That’s what Publishing Perspectives is reporting. Macmillan is the parent of Tor, St. Martin’s, Farrar Strauss, Henry Holt and others. The article states that the “usual” ebook royalty is 25%, and the reduced royalty is applicable to “all exploitation of the content of the book in digital form”.

5 COMMENTS

  1. In the eBook industry, standard seems to be 40% of net. When I read the headline, I assumed it was 20% of gross which would be fair. 20% of net does seem a bit puny (and remember, I’m on the publisher side of this one). At BooksForABuck.com, we pay 50%, but I don’t know of any others who pay that much.

    Rob Preece
    Publisher

  2. Smashwords pays 85% net.

    Between their fixation with DRM and geographic restrictions and now reducing royalties, it seems that some publishers are actively lobbying to drive authors away.

    Indy publishing is getting to be an easier choice by the day.

    NY Times best-selling author Mike Stackpole has been speaking quite a bit lately about how authors can be much more successful going directly to readers: http://www.DragonPage.com

    Did the buggy whip manufacturers actively undermine their own business, too?
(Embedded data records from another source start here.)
(* ===== verification/LinkState.v ===== *)
(** * Control plane: operation lifecycles and subscription credit of one link

    [LinkState] of [crates/libs/tascarrel-protocol/src/control_plane/state.rs],
    the driver turn around it ([Driver::run], [send_command] of [mod.rs]) and
    [render_operation_error].  Identifiers are their strings; the opaque parts of
    a message (target, name, input, output) are one byte string.  Rendering a
    report is outside the repository, a parameter. *)

From S2P Require Import Prelude Utf8 LinkPolicy.

Module Link.

Definition FINISHED_SUBSCRIPTION_HISTORY_CAPACITY : Z := 1024.

(** [control_plane::Error], the variant the state machine reports. *)
Inductive Error := Protocol (message : bytes).
#[export] Instance Error_eq_dec : EqDecision Error.
Proof. solve_decision. Defined.
Definition protocol_error (m : string) : Error := Protocol (str m).

(** [protocol::RpcMessage], [SubscriptionMessage] and [Message]. *)
Inductive RpcMessage :=
| Invoke (id : bytes) (context : option RequestContext) (body : bytes)
| Cancel (id : bytes)
| Canceled (id : bytes)
| RpcCompleted (id : bytes) (output : bytes)
| RpcFailed (id : bytes) (error : OperationError).
Inductive SubscriptionMessage :=
| Subscribe (id : bytes) (context : option RequestContext) (body : bytes)
| GrantCredit (id : bytes) (events : Z)
| Event (id : bytes) (event : bytes)
| Unsubscribe (id : bytes)
| Completed (id : bytes)
| Failed (id : bytes) (error : OperationError).
Inductive Message :=
| Control (data : bytes)
| Rpc (m : RpcMessage)
| Subscription (m : SubscriptionMessage).

Record LinkState := {
  inbound_rpcs : gset bytes;
  outbound_rpcs : gset bytes;
  inbound_subscriptions : gmap bytes Z;
  outbound_subscriptions : gmap bytes Z;
  finished_inbound : gset bytes;
  finished_inbound_order : list bytes;
  finished_outbound : gset bytes;
  finished_outbound_order : list bytes;
}.
#[export] Instance LinkState_eta : Eta LinkState := fun x => {|
  inbound_rpcs := inbound_rpcs x; outbound_rpcs := outbound_rpcs x;
  inbound_subscriptions := inbound_subscriptions x;
  outbound_subscriptions := outbound_subscriptions x;
  finished_inbound := finished_inbound x; finished_inbound_order := finished_inbound_order x;
  finished_outbound := finished_outbound x; finished_outbound_order := finished_outbound_order x |}.
Definition LinkState_default : LinkState := {|
  inbound_rpcs := ∅; outbound_rpcs := ∅; inbound_subscriptions := ∅; outbound_subscriptions := ∅;
  finished_inbound := ∅; finished_inbound_order := []; finished_outbound := ∅;
  finished_outbound_order := [] |}.

Inductive Received := Deliver (m : Message) | Reject (m : Message) | Ignore.
Inductive StateUpdate :=
| NoUpdate
| AddOutboundRpc (id : bytes)
| RemoveInboundRpc (id : bytes)
| AddOutboundSubscription (id : bytes)
| RemoveInboundSubscription (id : bytes)
| SetInboundCredit (id : bytes) (credit : Z)
| SetOutboundCredit (id : bytes) (credit : Z).

(** [require]. *)
Definition require (condition : bool) (m : string) : outcome Error unit :=
  if condition then Ok tt else Err (protocol_error m).

(** A bounded history of finished identifiers: the set and its insertion order.
    The [while] loop of [remember_finished_*_subscription]. *)
Fixpoint trim (order : list bytes) (finished : gset bytes) : list bytes * gset bytes :=
  match order with
  | [] => ([], finished)
  | expired :: rest =>
      if len order >? FINISHED_SUBSCRIPTION_HISTORY_CAPACITY
      then trim rest (finished ∖ {[expired]}) else (order, finished)
  end.
(** [remember_finished_*_subscription]; the assertion is a panic. *)
Definition remember (id : bytes) (finished : gset bytes) (order : list bytes)
  : outcome Error (list bytes * gset bytes) :=
  if bool_decide (id ∈ finished) then Panic "active subscription IDs are unique"
  else Ok (trim (order ++ [id]) ({[id]} ∪ finished)).
(** [forget_finished_*_subscription]. *)
Definition forget (id : bytes) (finished : gset bytes) (order : list bytes)
  : list bytes * gset bytes :=
  if bool_decide (id ∈ finished)
  then (List.filter (fun f => negb (bool_decide (f = id))) order, finished ∖ {[id]})
  else (order, finished).

Definition remember_finished_inbound (id : bytes) (s : LinkState) : outcome Error LinkState :=
  let? (order, finished) := remember id (finished_inbound s) (finished_inbound_order s) in
  Ok (s <| finished_inbound := finished |> <| finished_inbound_order := order |>).
Definition remember_finished_outbound (id : bytes) (s : LinkState) : outcome Error LinkState :=
  let? (order, finished) := remember id (finished_outbound s) (finished_outbound_order s) in
  Ok (s <| finished_outbound := finished |> <| finished_outbound_order := order |>).
Definition forget_finished_inbound (id : bytes) (s : LinkState) : LinkState :=
  let '(order, finished) := forget id (finished_inbound s) (finished_inbound_order s) in
  s <| finished_inbound := finished |> <| finished_inbound_order := order |>.
Definition forget_finished_outbound (id : bytes) (s : LinkState) : LinkState :=
  let '(order, finished) := forget id (finished_outbound s) (finished_outbound_order s) in
  s <| finished_outbound := finished |> <| finished_outbound_order := order |>.

(** [consume_credit]. *)
Definition consume_credit (subs : gmap bytes Z) (id : bytes) (unknown exhausted : string)
  : outcome Error (gmap bytes Z) :=
  match subs !! id with
  | None => Err (protocol_error unknown)
  | Some available =>
      if available =? 0 then Err (protocol_error exhausted)
      else Ok (<[id := available - 1]> subs)
  end.

Section Receive.
Context {P : Type} `{Policy P} (policy : P) (trace : bytes).
(** [report.render(..)]. *)
Context (render : OperationError -> bytes).

(** [render_operation_error]. *)
Definition render_operation_error (e : OperationError) : OperationError :=
  match report e with
  | None => {| error_kind := error_kind e; message := message e; report := Some (render e) |}
  | Some _ => e
  end.

(** [receive_rpc]: [Some failure] is a rejected opening; the message carries the
    validated context on. *)
Definition receive_rpc (rpc : RpcMessage) (s : LinkState)
  : outcome Error (LinkState * (RpcMessage * option Message)) :=
  match rpc with
  | Invoke id context body =>
      if bool_decide (id ∈ inbound_rpcs s)
      then Err (protocol_error "peer reused an active RPC invocation ID")
      else
        match validate_context policy trace context with
        | Ok validated =>
            Ok (s <| inbound_rpcs := {[id]} ∪ inbound_rpcs s |>, (Invoke id (Some validated) body, None))
        | Err error =>
            Ok (s, (rpc, Some (Rpc (RpcFailed id (render_operation_error error)))))
        | Panic m => Panic m
        end
  | Cancel id =>
      let? _ := require (bool_decide (id ∈ inbound_rpcs s))
                  "peer cancelled an unknown RPC invocation" in
      Ok (s, (rpc, None))
  | Canceled id =>
      let? _ := require (bool_decide (id ∈ outbound_rpcs s))
                  "peer canceled an unknown RPC invocation" in
      Ok (s <| outbound_rpcs := outbound_rpcs s ∖ {[id]} |>, (rpc, None))
  | RpcCompleted id _ =>
      let? _ := require (bool_decide (id ∈ outbound_rpcs s))
                  "peer completed an unknown RPC invocation" in
      Ok (s <| outbound_rpcs := outbound_rpcs s ∖ {[id]} |>, (rpc, None))
  | RpcFailed id _ =>
      let? _ := require (bool_decide (id ∈ outbound_rpcs s))
                  "peer failed an unknown RPC invocation" in
      Ok (s <| outbound_rpcs := outbound_rpcs s ∖ {[id]} |>, (rpc, None))
  end.

(** [receive_subscription]. *)
Definition receive_subscription (sub : SubscriptionMessage) (s : LinkState)
  : outcome Error (LinkState * Received) :=
  match sub with
  | Subscribe id context body =>
      if bool_decide (is_Some (inbound_subscriptions s !! id))
      then Err (protocol_error "peer reused an active subscription ID")
      else
        match validate_context policy trace context with
        | Ok validated =>
            let s1 := forget_finished_inbound id s in
            Ok (s1 <| inbound_subscriptions := <[id := 0]> (inbound_subscriptions s1) |>,
                Deliver (Subscription (Subscribe id (Some validated) body)))
        | Err error =>
            Ok (s, Reject (Subscription (Failed id (render_operation_error error))))
        | Panic m => Panic m
        end
  | GrantCredit id events =>
      match inbound_subscriptions s !! id with
      | None =>
          if bool_decide (id ∈ finished_inbound s) then Ok (s, Ignore)
          else Err (protocol_error "peer granted credit to an unknown subscription")
      | Some available =>
          match checked_add u64_max available events with
          | Some updated =>
              Ok (s <| inbound_subscriptions := <[id := updated]> (inbound_subscriptions s) |>,
                  Deliver (Subscription sub))
          | None => Err (protocol_error "subscription credit overflowed")
          end
      end
  | Event id _ =>
      let? subs := consume_credit (outbound_subscriptions s) id
                     "peer emitted an event for an unknown subscription"
                     "peer emitted an event without credit" in
      Ok (s <| outbound_subscriptions := subs |>, Deliver (Subscription sub))
  | Unsubscribe id =>
      if negb (bool_decide (is_Some (inbound_subscriptions s !! id))) then
        if bool_decide (id ∈ finished_inbound s) then Ok (s, Ignore)
        else Err (protocol_error "peer stopped an unknown subscription")
      else Ok (s, Deliver (Subscription sub))
  | Completed id =>
      let? _ := require (bool_decide (is_Some (outbound_subscriptions s !! id)))
                  "peer completed an unknown subscription" in
      let? s1 := remember_finished_outbound id
                   (s <| outbound_subscriptions := delete id (outbound_subscriptions s) |>) in
      Ok (s1, Deliver (Subscription sub))
  | Failed id _ =>
      let? _ := require (bool_decide (is_Some (outbound_subscriptions s !! id)))
                  "peer failed an unknown subscription" in
      let? s1 := remember_finished_outbound id
                   (s <| outbound_subscriptions := delete id (outbound_subscriptions s) |>) in
      Ok (s1, Deliver (Subscription sub))
  end.

(** [LinkState::receive]. *)
Definition receive (m : Message) (s : LinkState) : outcome Error (LinkState * Received) :=
  match m with
  | Control _ => Ok (s, Deliver m)
  | Rpc rpc =>
      let? (s', (rpc', failure)) := receive_rpc rpc s in
      match failure with
      | Some f => Ok (s', Reject f)
      | None => Ok (s', Deliver (Rpc rpc'))
      end
  | Subscription sub => receive_subscription sub s
  end.
End Receive.

Definition finish_inbound_rpc (id : bytes) (s : LinkState) : outcome Error StateUpdate :=
  let? _ := require (bool_decide (id ∈ inbound_rpcs s)) "cannot finish an unknown RPC invocation" in
  Ok (RemoveInboundRpc id).
Definition finish_inbound_subscription (id : bytes) (s : LinkState) : outcome Error StateUpdate :=
  let? _ := require (bool_decide (is_Some (inbound_subscriptions s !! id)))
              "cannot finish an unknown subscription" in
  Ok (RemoveInboundSubscription id).

(** [LinkState::prepare_send]. *)
Definition prepare_send (m : Message) (s : LinkState) : outcome Error StateUpdate :=
  match m with
  | Control _ => Ok NoUpdate
  | Rpc (Invoke id _ _) =>
      if bool_decide (id ∈ outbound_rpcs s)
      then Err (protocol_error "RPC invocation ID is already active")
      else Ok (AddOutboundRpc id)
  | Rpc (Cancel id) =>
      let? _ := require (bool_decide (id ∈ outbound_rpcs s))
                  "cannot cancel an unknown RPC invocation" in
      Ok NoUpdate
  | Rpc (Canceled id) | Rpc (RpcCompleted id _) | Rpc (RpcFailed id _) => finish_inbound_rpc id s
  | Subscription (Subscribe id _ _) =>
      if bool_decide (is_Some (outbound_subscriptions s !! id))
      then Err (protocol_error "subscription ID is already active")
      else Ok (AddOutboundSubscription id)
  | Subscription (GrantCredit id events) =>
      match outbound_subscriptions s !! id with
      | None =>
          if bool_decide (id ∈ finished_outbound s) then Ok NoUpdate
          else Err (protocol_error "cannot grant credit to an unknown subscription")
      | Some available =>
          match checked_add u64_max available events with
          | Some updated => Ok (SetOutboundCredit id updated)
          | None => Err (protocol_error "subscription credit overflowed")
          end
      end
  | Subscription (Event id _) =>
      match inbound_subscriptions s !! id with
      | None => Err (protocol_error "cannot emit an event for an unknown subscription")
      | Some available =>
          if available =? 0
          then Err (protocol_error "cannot emit a subscription event without credit")
          else Ok (SetInboundCredit id (available - 1))
      end
  | Subscription (Unsubscribe id) =>
      if negb (bool_decide (is_Some (outbound_subscriptions s !! id))) then
        if bool_decide (id ∈ finished_outbound s) then Ok NoUpdate
        else Err (protocol_error "cannot stop an unknown subscription")
      else Ok NoUpdate
  | Subscription (Completed id) | Subscription (Failed id _) => finish_inbound_subscription id s
  end.

(** [LinkState::commit]. *)
Definition commit (update : StateUpdate) (s : LinkState) : outcome Error LinkState :=
  match update with
  | NoUpdate => Ok s
  | AddOutboundRpc id => Ok (s <| outbound_rpcs := {[id]} ∪ outbound_rpcs s |>)
  | RemoveInboundRpc id => Ok (s <| inbound_rpcs := inbound_rpcs s ∖ {[id]} |>)
  | AddOutboundSubscription id =>
      let s1 := forget_finished_outbound id s in
      Ok (s1 <| outbound_subscriptions := <[id := 0]> (outbound_subscriptions s1) |>)
  | RemoveInboundSubscription id =>
      remember_finished_inbound id
        (s <| inbound_subscriptions := delete id (inbound_subscriptions s) |>)
  | SetInboundCredit id credit =>
      Ok (s <| inbound_subscriptions := <[id := credit]> (inbound_subscriptions s) |>)
  | SetOutboundCredit id credit =>
      Ok (s <| outbound_subscriptions := <[id := credit]> (outbound_subscriptions s) |>)
  end.

(** [Driver::send_command]: the message reaches the transport between the
    check and the commit; an error of the check is the caller's. *)
Definition send (m : Message) (s : LinkState) : outcome Error LinkState :=
  let? update := prepare_send m s in commit update s.

End Link.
  3. The move is twisted but it has its own kind of “logic”.
    Basically, Macmillan is betting that ebooks will be making a bigger and bigger portion of the business in the future so they’re premptively lowering their content-acquisition costs now when they make a small fraction of sales and thus of authors’ revenue so that they’ll have lower costs when ebooks make up the majority of their sales.
    This is the kind of thing that comes from considering your authors as a cost center. Worse, since a lot of their other costs are fixed (those glass towers and treeware warehouses aren’t cheap) as sales move from print to ebooks their margins will suffer on pbooks so their looking to subsidize that decine off ebooks.
    It is a self-fulfilling prophesy of sorts; they see themselves with lower sales in the future because of the lowered barriers to entry for digital publishing competitors who aren’t burdened by large fixed costs in the shrinking treeware business so they seek to maintain their margins by ripping off the authors. This, of course, guarantees that they *will* have a shrinking share of the business in times to come.
    Just another example of Harvard MBA beancounter think.
    Also a great example of Evolution-in-action and a good candidate for the corporae Darwin Awards.